Mitchem, J B; Stafford, C; Francone, T D; Roberts, P L; Schoetz, D J; Marcello, P W; Ricciardi, R.
Affiliation
  • Mitchem JB; Department of Surgery, University of Missouri School of Medicine, Columbia, Missouri, USA.
  • Stafford C; Section of Colon and Rectal Surgery, Massachusetts General Hospital, Boston, Massachusetts, USA.
  • Francone TD; Section of Colon and Rectal Surgery, Massachusetts General Hospital, Boston, Massachusetts, USA.
  • Roberts PL; Department of Surgery, University of Missouri School of Medicine, Columbia, Missouri, USA.
  • Schoetz DJ; Department of Colon and Rectal Surgery, The Lahey Clinic, Burlington, Massachusetts, USA.
  • Marcello PW; Department of Surgery, University of Missouri School of Medicine, Columbia, Missouri, USA.
  • Ricciardi R; Department of Colon and Rectal Surgery, The Lahey Clinic, Burlington, Massachusetts, USA.
Colorectal Dis ; 20(2): O39-O45, 2018 02.
Article in En | MEDLINE | ID: mdl-29172236
ABSTRACT

AIM:

An airtight anastomosis on intra-operative leak testing has been previously demonstrated to be associated with a lower risk of clinically significant postoperative anastomotic leak following left-sided colorectal anastomosis. However, to date, there is no consistently agreed upon method for management of an intra-operative anastomotic leak. Therefore, we powered a noninferiority study to determine whether suture repair alone was an appropriate strategy for the management of an intra-operative air leak.

METHOD:

This is a retrospective cohort analysis of prospectively collected data from a tertiary care referral centre. We included all consecutive patients with left-sided colorectal or ileorectal anastomoses and evidence of air leak during intra-operative leak testing. Patients were excluded if proximal diversion was planned preoperatively, a pre-existing proximal diversion was present at the time of surgery or an anastomosis was ultimately unable to be completed.

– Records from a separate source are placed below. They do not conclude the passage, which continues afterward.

#[export] Instance cmp_rev_pre {A} (cmp : A -> A -> comparison) `{!CmpPre cmp} :
  CmpPre (cmp_rev cmp).
Proof.
  split; unfold cmp_rev, le_by; intros; [apply cmp_opp | by eapply (cmp_le_trans z y x)].
Qed.

#[export] Instance cmp_then_pre {A} (c d : A -> A -> comparison) `{!CmpPre c, !CmpPre d} :
  CmpPre (cmp_then c d).
Proof.
  split; unfold cmp_then.
  - intros x y. rewrite (cmp_opp (cmp := c) x y), (cmp_opp (cmp := d) x y).
    by destruct (c x y).
  - intros x y z. unfold le_by.
    pose proof (cmp_le_trans (cmp := c) x y z) as T1.
    pose proof (cmp_le_trans (cmp := c) z x y) as T2.
    pose proof (cmp_le_trans (cmp := c) y z x) as T3.
    pose proof (cmp_le_trans (cmp := d) x y z) as T4.
    unfold le_by in *.
    rewrite (cmp_opp (cmp := c) x z) in T2, T3. rewrite (cmp_opp (cmp := c) y z) in T2.
    rewrite (cmp_opp (cmp := c) x y) in T3.
    destruct (c x y), (c y z), (c x z); naive_solver.
Qed.

#[export] Instance Z_compare_order : CmpOrder Z.compare.
Proof.
  split; [split|].
  - intros. apply Z.compare_antisym.
  - unfold le_by. intros x y z. apply Z.le_trans.
  - apply Z.compare_eq.
Qed.

Definition option_cmp {A} (cmp : A -> A -> comparison) (x y : option A) : comparison :=
  match x, y with
  | None, None => Eq
  | None, Some _ => Lt
  | Some _, None => Gt
  | Some a, Some b => cmp a b
  end.

#[export] Instance option_cmp_order {A} (cmp : A -> A -> comparison) `{!CmpOrder cmp} :
  CmpOrder (option_cmp cmp).
Proof.
  split; [split|].
  - intros [] []; simpl; [apply cmp_opp|done..].
  - unfold le_by. intros [x|] [y|] [z|]; simpl; try done. apply cmp_le_trans.
  - intros [] []; simpl; [intros ->%cmp_eq|..]; done.
Qed.

(** Byte strings compare bytewise, as Rust's [str] does. *)
Fixpoint string_cmp (s t : string) : comparison :=
  match s, t with
  | EmptyString, EmptyString => Eq
  | EmptyString, String _ _ => Lt
  | String _ _, EmptyString => Gt
  | String a s', String b t' => then_with (N.compare (N_of_ascii a) (N_of_ascii b)) (string_cmp s' t')
  end.

#[export] Instance string_cmp_order : CmpOrder string_cmp.
Proof.
  split; [split|].
  - induction x as [|a x IH]; intros [|b y]; simpl; [done..|].
    rewrite (N.compare_antisym (N_of_ascii a)), IH. by destruct (N.compare _ _).
  - unfold le_by.
    induction x as [|a x IH]; intros [|b y] [|c z]; simpl; try done.
    specialize (IH y z).
    destruct (N.compare_spec (N_of_ascii a) (N_of_ascii b)),
      (N.compare_spec (N_of_ascii b) (N_of_ascii c)),
      (N.compare_spec (N_of_ascii a) (N_of_ascii c)); simpl; try done; try lia; auto.
  - induction x as [|a x IH]; intros [|b y]; simpl; [done..|].
    destruct (N.compare_spec (N_of_ascii a) (N_of_ascii b)) as [E|E|E]; simpl; [|done..].
    intros ->%IH. f_equal. rewrite <-(ascii_N_embedding a), <-(ascii_N_embedding b). by f_equal.
Qed.

(** Two sorted permutations of one another that are equal up to the key agree. *)
Lemma sorted_perm_unique {A} (cmp : A -> A -> comparison) `{!CmpPre cmp} (l k : list A) :
  (forall x y, x ∈ l -> y ∈ l -> cmp x y = Eq -> x = y) ->
  StronglySorted (le_by cmp) l -> StronglySorted (le_by cmp) k -> l ≡ₚ k -> l = k.
Proof.
  revert k. induction l as [|x l IH]; intros k Heq Hl Hk Hp.
  { by apply Permutation_nil_l in Hp. }
  destruct k as [|y k]; [by apply Permutation_nil_r in Hp|].
  apply StronglySorted_inv in Hl as [Hl Hxl]. apply StronglySorted_inv in Hk as [Hk Hyk].
  assert (x = y) as <-.
  { rewrite Forall_forall in Hxl, Hyk.
    assert (y ∈ x :: l) as Hy by (rewrite Hp; left).
    assert (x ∈ y :: k) as Hx by (rewrite <-Hp; left).
    apply Heq; [left|done|].
    apply le_by_antisym; [done|..].
    - apply elem_of_cons in Hy as [->|Hy]; [by apply le_by_refl|by apply Hxl].
    - apply elem_of_cons in Hx as [->|Hx]; [by apply le_by_refl|by apply Hyk]. }
  f_equal. apply IH; [|done..|].
  - intros a b Ha Hb. apply Heq; by right.
  - by eapply Permutation_cons_inv.
Qed.

(** ** [BTreeMap]: a finite map read in key order *)

Section BTree.
Context {K V : Type} (cmp : K -> K -> comparison) `{!CmpOrder cmp, Countable K}.

Definition btree_to_list (m : gmap K V) : list (K * V) :=
  sort_by (cmp_on fst cmp) (map_to_list m).

Definition btree_values (m : gmap K V) : list V := snd <$> btree_to_list m.

Lemma elem_of_btree_to_list m k v : (k, v) ∈ btree_to_list m <-> m !! k = Some v.
Proof using Type*. unfold btree_to_list. by rewrite elem_of_sort_by, elem_of_map_to_list. Qed.

Lemma elem_of_btree_values m v : v ∈ btree_values m <-> exists k, m !! k = Some v.
Proof using Type*.
  unfold btree_values. rewrite list_elem_of_fmap. setoid_rewrite <-elem_of_btree_to_list.
  split; [intros [[k w] [-> ?]]; by exists k | intros [k ?]; by exists (k, v)].
Qed.

Lemma btree_to_list_sorted m : StronglySorted (le_by (cmp_on fst cmp)) (btree_to_list m).
Proof using Type*. apply (sort_by_sorted (cmp_on fst cmp)). Qed.

(** Reading a map in order and keeping some entries is reading the filtered map. *)
Lemma btree_to_list_filter (P : K * V -> Prop) `{!∀ x, Decision (P x)} m :
  filter P (btree_to_list m) = btree_to_list (filter P m).
Proof using Type*.
  eapply (sorted_perm_unique (cmp_on fst cmp)).
  - intros [k v] [k' v'] [_ Hx]%list_elem_of_filter [_ Hy]%list_elem_of_filter E.
    unfold cmp_on in E. apply (cmp_eq (cmp := cmp)) in E. simpl in E. subst k'.
    apply elem_of_btree_to_list in Hx, Hy. simpl in *. congruence.
  - generalize (btree_to_list_sorted m).
    induction 1 as [|x l Hl IH Hx]; [constructor|].
    rewrite filter_cons. destruct (decide (P x)); [|done].
    constructor; [done|]. rewrite !Forall_forall in *.
    intros y [_ Hy]%list_elem_of_filter. by apply Hx.
  - apply btree_to_list_sorted.
  - apply NoDup_Permutation.
    + apply NoDup_filter. unfold btree_to_list. rewrite sort_by_perm.
      apply NoDup_map_to_list.
    + unfold btree_to_list. rewrite sort_by_perm. apply NoDup_map_to_list.
    + intros [k v]. rewrite list_elem_of_filter, !elem_of_btree_to_list.
      rewrite map_lookup_filter_Some. tauto.
Qed.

The primary outcome measure was clinically significant anastomotic leak, as defined by the Surgical Infection Study Group at 30 days.

RESULTS:

From a sample of 2360 patients, 119 had an intra-operative air leak during leak testing. Sixty-eight patients underwent suture repair alone and 51 underwent proximal diversion or anastomotic reconstruction. The clinically significant leak rate was 9% (6/68; 95% CI 2-15%) in the suture repair alone arm and 0% (0/51) in the diversion or reconstruction arm.

CONCLUSION:

Suture repair alone does not meet the criteria for noninferiority for the management of intra-operative air leak during left-sided colorectal anastomosis. Further repair of intra-operative air leak by suture repair alone should be reconsidered given these findings.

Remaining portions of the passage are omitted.